What this task involves – Transcribe every record that appears below, exactly and in full.

┌──

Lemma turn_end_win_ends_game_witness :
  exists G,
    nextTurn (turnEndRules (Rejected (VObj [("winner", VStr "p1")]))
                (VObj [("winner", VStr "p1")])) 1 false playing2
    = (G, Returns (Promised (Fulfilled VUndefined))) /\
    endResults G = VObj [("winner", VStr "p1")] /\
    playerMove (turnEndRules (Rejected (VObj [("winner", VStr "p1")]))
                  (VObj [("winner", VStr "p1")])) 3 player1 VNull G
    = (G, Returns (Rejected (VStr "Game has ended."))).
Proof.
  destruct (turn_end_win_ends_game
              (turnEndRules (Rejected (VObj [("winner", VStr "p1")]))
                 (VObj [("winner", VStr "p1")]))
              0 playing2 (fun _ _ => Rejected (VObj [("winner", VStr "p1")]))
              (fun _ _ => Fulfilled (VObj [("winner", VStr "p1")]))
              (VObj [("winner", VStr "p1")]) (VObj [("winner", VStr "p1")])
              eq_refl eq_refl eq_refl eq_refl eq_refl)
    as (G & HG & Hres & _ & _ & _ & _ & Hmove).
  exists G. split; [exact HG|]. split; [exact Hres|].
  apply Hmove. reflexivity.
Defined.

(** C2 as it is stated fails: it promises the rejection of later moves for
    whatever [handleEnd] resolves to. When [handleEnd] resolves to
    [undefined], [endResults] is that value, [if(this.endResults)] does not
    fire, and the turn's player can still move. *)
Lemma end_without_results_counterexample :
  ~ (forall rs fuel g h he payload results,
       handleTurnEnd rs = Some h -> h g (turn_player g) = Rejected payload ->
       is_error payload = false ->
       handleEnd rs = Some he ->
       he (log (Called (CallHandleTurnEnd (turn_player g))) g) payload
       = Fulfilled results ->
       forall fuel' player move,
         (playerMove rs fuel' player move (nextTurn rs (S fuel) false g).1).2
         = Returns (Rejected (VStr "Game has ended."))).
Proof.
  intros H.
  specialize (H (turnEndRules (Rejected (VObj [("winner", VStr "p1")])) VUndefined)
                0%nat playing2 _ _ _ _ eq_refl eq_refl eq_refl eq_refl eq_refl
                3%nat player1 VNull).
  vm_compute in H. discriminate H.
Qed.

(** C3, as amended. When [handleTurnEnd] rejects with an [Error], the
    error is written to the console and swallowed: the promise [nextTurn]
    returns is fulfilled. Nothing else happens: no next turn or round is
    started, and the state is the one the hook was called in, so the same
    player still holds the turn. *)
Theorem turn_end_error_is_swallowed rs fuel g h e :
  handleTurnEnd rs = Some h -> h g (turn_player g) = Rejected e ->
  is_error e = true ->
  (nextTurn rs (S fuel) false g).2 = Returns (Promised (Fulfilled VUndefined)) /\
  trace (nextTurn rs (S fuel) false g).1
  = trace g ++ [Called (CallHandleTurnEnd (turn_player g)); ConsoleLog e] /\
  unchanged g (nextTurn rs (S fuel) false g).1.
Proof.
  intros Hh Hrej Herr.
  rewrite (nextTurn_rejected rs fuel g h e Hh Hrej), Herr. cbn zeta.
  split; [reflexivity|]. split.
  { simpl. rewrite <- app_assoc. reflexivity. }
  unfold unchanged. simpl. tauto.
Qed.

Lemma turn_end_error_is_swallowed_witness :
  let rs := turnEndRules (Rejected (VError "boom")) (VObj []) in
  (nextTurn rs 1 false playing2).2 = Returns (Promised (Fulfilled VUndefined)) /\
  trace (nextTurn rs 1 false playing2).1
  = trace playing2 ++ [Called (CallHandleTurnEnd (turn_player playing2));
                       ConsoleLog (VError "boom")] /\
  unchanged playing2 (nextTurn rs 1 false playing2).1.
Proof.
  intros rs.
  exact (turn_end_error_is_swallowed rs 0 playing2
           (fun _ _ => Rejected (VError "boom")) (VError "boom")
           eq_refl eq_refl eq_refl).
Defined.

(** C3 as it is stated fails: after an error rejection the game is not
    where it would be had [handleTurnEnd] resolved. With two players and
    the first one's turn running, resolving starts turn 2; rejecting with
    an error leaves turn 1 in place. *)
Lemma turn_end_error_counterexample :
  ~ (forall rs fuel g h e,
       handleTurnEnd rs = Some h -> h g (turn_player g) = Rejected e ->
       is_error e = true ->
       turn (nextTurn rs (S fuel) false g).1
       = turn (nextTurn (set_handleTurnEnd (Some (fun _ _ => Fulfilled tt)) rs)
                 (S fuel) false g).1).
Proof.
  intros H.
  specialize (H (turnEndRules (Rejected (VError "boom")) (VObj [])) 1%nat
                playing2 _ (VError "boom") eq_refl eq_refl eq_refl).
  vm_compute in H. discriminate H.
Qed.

└──

Response to this task –
Lemma turn_end_win_ends_game_witness :
  exists G,
    nextTurn (turnEndRules (Rejected (VObj [("winner", VStr "p1")]))
                (VObj [("winner", VStr "p1")])) 1 false playing2
    = (G, Returns (Promised (Fulfilled VUndefined))) /\
    endResults G = VObj [("winner", VStr "p1")] /\
    playerMove (turnEndRules (Rejected (VObj [("winner", VStr "p1")]))
                  (VObj [("winner", VStr "p1")])) 3 player1 VNull G
    = (G, Returns (Rejected (VStr "Game has ended."))).
Proof.
  destruct (turn_end_win_ends_game
              (turnEndRules (Rejected (VObj [("winner", VStr "p1")]))
                 (VObj [("winner", VStr "p1")]))
              0 playing2 (fun _ _ => Rejected (VObj [("winner", VStr "p1")]))
              (fun _ _ => Fulfilled (VObj [("winner", VStr "p1")]))
              (VObj [("winner", VStr "p1")]) (VObj [("winner", VStr "p1")])
              eq_refl eq_refl eq_refl eq_refl eq_refl)
    as (G & HG & Hres & _ & _ & _ & _ & Hmove).
  exists G. split; [exact HG|]. split; [exact Hres|].
  apply Hmove. reflexivity.
Defined.

(** C2 as it is stated fails: it promises the rejection of later moves for
    whatever [handleEnd] resolves to. When [handleEnd] resolves to
    [undefined], [endResults] is that value, [if(this.endResults)] does not
    fire, and the turn's player can still move. *)
Lemma end_without_results_counterexample :
  ~ (forall rs fuel g h he payload results,
       handleTurnEnd rs = Some h -> h g (turn_player g) = Rejected payload ->
       is_error payload = false ->
       handleEnd rs = Some he ->
       he (log (Called (CallHandleTurnEnd (turn_player g))) g) payload
       = Fulfilled results ->
       forall fuel' player move,
         (playerMove rs fuel' player move (nextTurn rs (S fuel) false g).1).2
         = Returns (Rejected (VStr "Game has ended."))).
Proof.
  intros H.
  specialize (H (turnEndRules (Rejected (VObj [("winner", VStr "p1")])) VUndefined)
                0%nat playing2 _ _ _ _ eq_refl eq_refl eq_refl eq_refl eq_refl
                3%nat player1 VNull).
  vm_compute in H. discriminate H.
Qed.

(** C3, as amended. When [handleTurnEnd] rejects with an [Error], the
    error is written to the console and swallowed: the promise [nextTurn]
    returns is fulfilled. Nothing else happens: no next turn or round is
    started, and the state is the one the hook was called in, so the same
    player still holds the turn. *)
Theorem turn_end_error_is_swallowed rs fuel g h e :
  handleTurnEnd rs = Some h -> h g (turn_player g) = Rejected e ->
  is_error e = true ->
  (nextTurn rs (S fuel) false g).2 = Returns (Promised (Fulfilled VUndefined)) /\
  trace (nextTurn rs (S fuel) false g).1
  = trace g ++ [Called (CallHandleTurnEnd (turn_player g)); ConsoleLog e] /\
  unchanged g (nextTurn rs (S fuel) false g).1.
Proof.
  intros Hh Hrej Herr.
  rewrite (nextTurn_rejected rs fuel g h e Hh Hrej), Herr. cbn zeta.
  split; [reflexivity|]. split.
  { simpl. rewrite <- app_assoc. reflexivity. }
  unfold unchanged. simpl. tauto.
Qed.

Lemma turn_end_error_is_swallowed_witness :
  let rs := turnEndRules (Rejected (VError "boom")) (VObj []) in
  (nextTurn rs 1 false playing2).2 = Returns (Promised (Fulfilled VUndefined)) /\
  trace (nextTurn rs 1 false playing2).1
  = trace playing2 ++ [Called (CallHandleTurnEnd (turn_player playing2));
                       ConsoleLog (VError "boom")] /\
  unchanged playing2 (nextTurn rs 1 false playing2).1.
Proof.
  intros rs.
  exact (turn_end_error_is_swallowed rs 0 playing2
           (fun _ _ => Rejected (VError "boom")) (VError "boom")
           eq_refl eq_refl eq_refl).
Defined.

(** C3 as it is stated fails: after an error rejection the game is not
    where it would be had [handleTurnEnd] resolved. With two players and
    the first one's turn running, resolving starts turn 2; rejecting with
    an error leaves turn 1 in place. *)
Lemma turn_end_error_counterexample :
  ~ (forall rs fuel g h e,
       handleTurnEnd rs = Some h -> h g (turn_player g) = Rejected e ->
       is_error e = true ->
       turn (nextTurn rs (S fuel) false g).1
       = turn (nextTurn (set_handleTurnEnd (Some (fun _ _ => Fulfilled tt)) rs)
                 (S fuel) false g).1).
Proof.
  intros H.
  specialize (H (turnEndRules (Rejected (VError "boom")) (VObj [])) 1%nat
                playing2 _ (VError "boom") eq_refl eq_refl eq_refl).
  vm_compute in H. discriminate H.
Qed.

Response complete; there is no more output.